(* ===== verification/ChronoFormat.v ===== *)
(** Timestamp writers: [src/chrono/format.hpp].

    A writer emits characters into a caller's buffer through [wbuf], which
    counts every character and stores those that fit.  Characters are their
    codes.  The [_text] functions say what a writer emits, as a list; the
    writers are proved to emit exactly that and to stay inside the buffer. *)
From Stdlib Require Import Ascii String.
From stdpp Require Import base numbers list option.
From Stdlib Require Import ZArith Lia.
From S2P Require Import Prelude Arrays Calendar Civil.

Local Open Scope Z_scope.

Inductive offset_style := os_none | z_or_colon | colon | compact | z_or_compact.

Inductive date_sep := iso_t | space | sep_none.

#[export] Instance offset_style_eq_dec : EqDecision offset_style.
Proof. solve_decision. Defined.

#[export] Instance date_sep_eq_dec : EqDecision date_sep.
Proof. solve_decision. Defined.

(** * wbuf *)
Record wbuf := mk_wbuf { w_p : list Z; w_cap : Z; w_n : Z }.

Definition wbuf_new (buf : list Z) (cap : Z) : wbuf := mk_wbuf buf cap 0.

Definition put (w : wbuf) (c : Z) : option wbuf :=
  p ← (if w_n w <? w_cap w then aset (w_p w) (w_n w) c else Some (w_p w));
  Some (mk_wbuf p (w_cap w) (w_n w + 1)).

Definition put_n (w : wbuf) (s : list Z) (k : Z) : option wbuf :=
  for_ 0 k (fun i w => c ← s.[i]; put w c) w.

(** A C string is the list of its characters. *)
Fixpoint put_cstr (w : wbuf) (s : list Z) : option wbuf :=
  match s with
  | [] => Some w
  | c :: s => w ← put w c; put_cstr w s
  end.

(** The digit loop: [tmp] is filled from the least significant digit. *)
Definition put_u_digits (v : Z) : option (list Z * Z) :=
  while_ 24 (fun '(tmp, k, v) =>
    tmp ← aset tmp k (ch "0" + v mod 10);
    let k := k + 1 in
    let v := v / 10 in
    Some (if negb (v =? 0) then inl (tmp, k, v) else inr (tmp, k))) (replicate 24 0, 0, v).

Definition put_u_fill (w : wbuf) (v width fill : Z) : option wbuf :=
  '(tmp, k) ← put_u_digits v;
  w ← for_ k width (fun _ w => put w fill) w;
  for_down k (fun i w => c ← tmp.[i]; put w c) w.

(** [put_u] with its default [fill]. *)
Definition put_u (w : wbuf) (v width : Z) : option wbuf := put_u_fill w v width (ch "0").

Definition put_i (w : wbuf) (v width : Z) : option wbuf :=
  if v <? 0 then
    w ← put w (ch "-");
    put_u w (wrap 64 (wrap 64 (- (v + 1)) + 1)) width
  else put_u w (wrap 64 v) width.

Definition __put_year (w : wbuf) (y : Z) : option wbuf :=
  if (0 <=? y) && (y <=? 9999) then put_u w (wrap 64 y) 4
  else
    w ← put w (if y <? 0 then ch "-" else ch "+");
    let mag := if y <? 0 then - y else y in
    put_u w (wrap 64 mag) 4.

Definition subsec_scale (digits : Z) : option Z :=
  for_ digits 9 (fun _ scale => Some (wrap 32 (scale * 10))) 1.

______________________________

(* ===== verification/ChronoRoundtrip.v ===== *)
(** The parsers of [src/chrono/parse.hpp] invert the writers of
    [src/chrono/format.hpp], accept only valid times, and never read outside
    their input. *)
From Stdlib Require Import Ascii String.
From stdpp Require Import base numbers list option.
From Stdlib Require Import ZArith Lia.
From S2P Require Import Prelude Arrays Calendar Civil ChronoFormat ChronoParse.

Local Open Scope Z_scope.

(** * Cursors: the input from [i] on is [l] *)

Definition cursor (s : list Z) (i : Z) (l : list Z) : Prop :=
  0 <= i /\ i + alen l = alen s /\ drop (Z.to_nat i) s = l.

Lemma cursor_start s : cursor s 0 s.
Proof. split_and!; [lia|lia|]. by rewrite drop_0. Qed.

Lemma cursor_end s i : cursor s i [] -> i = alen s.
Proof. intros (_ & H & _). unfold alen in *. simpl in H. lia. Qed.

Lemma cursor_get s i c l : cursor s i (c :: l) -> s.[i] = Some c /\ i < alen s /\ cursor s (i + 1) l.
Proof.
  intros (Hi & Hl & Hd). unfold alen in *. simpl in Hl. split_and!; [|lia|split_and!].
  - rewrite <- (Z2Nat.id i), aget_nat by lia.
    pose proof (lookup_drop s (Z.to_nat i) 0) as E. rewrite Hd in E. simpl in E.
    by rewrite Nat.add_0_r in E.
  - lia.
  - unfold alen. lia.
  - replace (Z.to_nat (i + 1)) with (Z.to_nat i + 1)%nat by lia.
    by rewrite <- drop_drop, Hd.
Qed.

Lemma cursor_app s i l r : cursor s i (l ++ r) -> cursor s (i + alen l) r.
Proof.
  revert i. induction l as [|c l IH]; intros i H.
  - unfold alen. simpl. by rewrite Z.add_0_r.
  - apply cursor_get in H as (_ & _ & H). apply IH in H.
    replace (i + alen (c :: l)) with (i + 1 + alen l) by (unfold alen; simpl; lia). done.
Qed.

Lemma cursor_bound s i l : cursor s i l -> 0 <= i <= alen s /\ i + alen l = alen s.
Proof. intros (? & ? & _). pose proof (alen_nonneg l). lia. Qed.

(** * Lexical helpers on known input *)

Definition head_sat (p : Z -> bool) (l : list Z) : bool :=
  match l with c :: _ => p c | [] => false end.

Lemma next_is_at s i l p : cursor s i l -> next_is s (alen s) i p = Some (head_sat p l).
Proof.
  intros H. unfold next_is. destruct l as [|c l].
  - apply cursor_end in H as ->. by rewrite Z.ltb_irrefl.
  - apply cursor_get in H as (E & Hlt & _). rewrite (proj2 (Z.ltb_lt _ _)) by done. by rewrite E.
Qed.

______________________________

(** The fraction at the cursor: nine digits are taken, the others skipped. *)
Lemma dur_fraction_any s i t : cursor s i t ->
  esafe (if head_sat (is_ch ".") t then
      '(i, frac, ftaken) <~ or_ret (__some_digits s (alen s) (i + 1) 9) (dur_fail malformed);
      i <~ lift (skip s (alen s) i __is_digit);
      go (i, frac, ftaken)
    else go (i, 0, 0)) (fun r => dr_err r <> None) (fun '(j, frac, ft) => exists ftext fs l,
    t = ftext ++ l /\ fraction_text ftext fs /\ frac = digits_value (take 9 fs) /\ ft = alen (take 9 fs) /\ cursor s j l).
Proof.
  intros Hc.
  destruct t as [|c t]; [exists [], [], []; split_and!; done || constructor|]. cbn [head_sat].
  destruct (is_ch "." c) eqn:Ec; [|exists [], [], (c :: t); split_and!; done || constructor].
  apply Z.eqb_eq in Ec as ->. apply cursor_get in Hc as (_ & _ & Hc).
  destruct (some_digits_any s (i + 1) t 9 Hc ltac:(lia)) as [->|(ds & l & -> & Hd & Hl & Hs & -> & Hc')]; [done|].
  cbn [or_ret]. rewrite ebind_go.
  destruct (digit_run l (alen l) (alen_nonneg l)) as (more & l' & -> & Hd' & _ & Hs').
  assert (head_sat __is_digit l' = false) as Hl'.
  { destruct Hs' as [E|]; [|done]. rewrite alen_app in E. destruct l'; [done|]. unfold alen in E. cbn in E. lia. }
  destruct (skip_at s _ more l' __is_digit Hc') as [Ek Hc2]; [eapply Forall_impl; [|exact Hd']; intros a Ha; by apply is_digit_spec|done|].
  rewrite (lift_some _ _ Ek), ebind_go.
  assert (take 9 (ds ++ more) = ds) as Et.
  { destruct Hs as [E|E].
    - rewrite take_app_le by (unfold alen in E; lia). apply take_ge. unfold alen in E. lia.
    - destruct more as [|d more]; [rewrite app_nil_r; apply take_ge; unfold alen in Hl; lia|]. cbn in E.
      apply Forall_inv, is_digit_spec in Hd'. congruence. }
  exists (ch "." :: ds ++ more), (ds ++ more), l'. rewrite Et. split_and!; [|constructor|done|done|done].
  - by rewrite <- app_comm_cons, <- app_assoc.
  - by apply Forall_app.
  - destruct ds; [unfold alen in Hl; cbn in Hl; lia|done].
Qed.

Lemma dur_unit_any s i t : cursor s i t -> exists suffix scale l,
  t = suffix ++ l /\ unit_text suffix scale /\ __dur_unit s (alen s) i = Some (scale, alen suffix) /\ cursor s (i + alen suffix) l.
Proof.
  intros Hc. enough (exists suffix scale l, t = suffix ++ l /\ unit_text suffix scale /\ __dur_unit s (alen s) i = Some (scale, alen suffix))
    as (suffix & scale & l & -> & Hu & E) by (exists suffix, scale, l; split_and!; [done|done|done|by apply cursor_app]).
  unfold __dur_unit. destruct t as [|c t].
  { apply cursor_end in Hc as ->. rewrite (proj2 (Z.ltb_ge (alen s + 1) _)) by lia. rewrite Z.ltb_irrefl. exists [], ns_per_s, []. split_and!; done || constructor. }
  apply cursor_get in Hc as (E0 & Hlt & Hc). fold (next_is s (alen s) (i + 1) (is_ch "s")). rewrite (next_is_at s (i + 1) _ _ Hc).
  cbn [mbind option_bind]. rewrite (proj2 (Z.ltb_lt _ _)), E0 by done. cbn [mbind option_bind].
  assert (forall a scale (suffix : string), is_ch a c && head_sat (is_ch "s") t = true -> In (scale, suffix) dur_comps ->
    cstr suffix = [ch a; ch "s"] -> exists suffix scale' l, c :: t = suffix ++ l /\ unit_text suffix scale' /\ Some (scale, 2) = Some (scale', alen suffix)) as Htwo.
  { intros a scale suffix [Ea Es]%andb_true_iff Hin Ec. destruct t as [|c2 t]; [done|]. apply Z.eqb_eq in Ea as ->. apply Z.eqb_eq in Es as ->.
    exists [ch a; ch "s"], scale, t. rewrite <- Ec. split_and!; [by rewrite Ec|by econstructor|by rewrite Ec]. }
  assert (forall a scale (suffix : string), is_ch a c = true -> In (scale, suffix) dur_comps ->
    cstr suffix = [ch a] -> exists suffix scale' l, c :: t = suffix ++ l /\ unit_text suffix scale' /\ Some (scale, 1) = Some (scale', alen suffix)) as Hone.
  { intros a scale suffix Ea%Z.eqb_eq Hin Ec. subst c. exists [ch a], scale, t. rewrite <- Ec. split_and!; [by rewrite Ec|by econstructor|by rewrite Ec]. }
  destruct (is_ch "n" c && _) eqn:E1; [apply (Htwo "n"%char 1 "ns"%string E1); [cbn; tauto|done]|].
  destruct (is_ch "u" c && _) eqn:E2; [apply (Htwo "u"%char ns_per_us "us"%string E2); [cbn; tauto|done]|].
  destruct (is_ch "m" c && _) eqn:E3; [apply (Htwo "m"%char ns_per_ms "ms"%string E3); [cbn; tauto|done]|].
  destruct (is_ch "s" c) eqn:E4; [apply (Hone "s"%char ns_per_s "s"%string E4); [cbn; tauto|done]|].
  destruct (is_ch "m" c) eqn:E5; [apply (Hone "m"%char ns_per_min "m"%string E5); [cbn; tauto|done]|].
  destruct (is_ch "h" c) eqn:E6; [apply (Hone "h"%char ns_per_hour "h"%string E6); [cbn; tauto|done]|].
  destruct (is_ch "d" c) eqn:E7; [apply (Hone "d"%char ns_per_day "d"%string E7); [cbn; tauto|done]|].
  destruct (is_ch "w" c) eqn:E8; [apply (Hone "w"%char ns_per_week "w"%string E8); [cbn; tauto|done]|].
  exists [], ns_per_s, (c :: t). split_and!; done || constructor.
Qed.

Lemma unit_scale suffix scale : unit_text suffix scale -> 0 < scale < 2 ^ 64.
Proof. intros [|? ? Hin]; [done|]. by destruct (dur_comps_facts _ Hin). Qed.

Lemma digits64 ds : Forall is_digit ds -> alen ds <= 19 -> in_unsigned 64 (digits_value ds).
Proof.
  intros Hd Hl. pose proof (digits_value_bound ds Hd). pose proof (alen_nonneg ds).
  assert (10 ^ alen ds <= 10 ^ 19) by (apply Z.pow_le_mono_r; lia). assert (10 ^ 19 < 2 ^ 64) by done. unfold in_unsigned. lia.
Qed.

______________________________

Output the lines of the records above exactly as they appear, from the line containing "Proof. split_and!; [lia|lia|]." through the line containing "revert i. induction".

Proof. split_and!; [lia|lia|]. by rewrite drop_0. Qed.

Lemma cursor_end s i : cursor s i [] -> i = alen s.
Proof. intros (_ & H & _). unfold alen in *. simpl in H. lia. Qed.

Lemma cursor_get s i c l : cursor s i (c :: l) -> s.[i] = Some c /\ i < alen s /\ cursor s (i + 1) l.
Proof.
  intros (Hi & Hl & Hd). unfold alen in *. simpl in Hl. split_and!; [|lia|split_and!].
  - rewrite <- (Z2Nat.id i), aget_nat by lia.
    pose proof (lookup_drop s (Z.to_nat i) 0) as E. rewrite Hd in E. simpl in E.
    by rewrite Nat.add_0_r in E.
  - lia.
  - unfold alen. lia.
  - replace (Z.to_nat (i + 1)) with (Z.to_nat i + 1)%nat by lia.
    by rewrite <- drop_drop, Hd.
Qed.

Lemma cursor_app s i l r : cursor s i (l ++ r) -> cursor s (i + alen l) r.
Proof.
  revert i. induction l as [|c l IH]; intros i H.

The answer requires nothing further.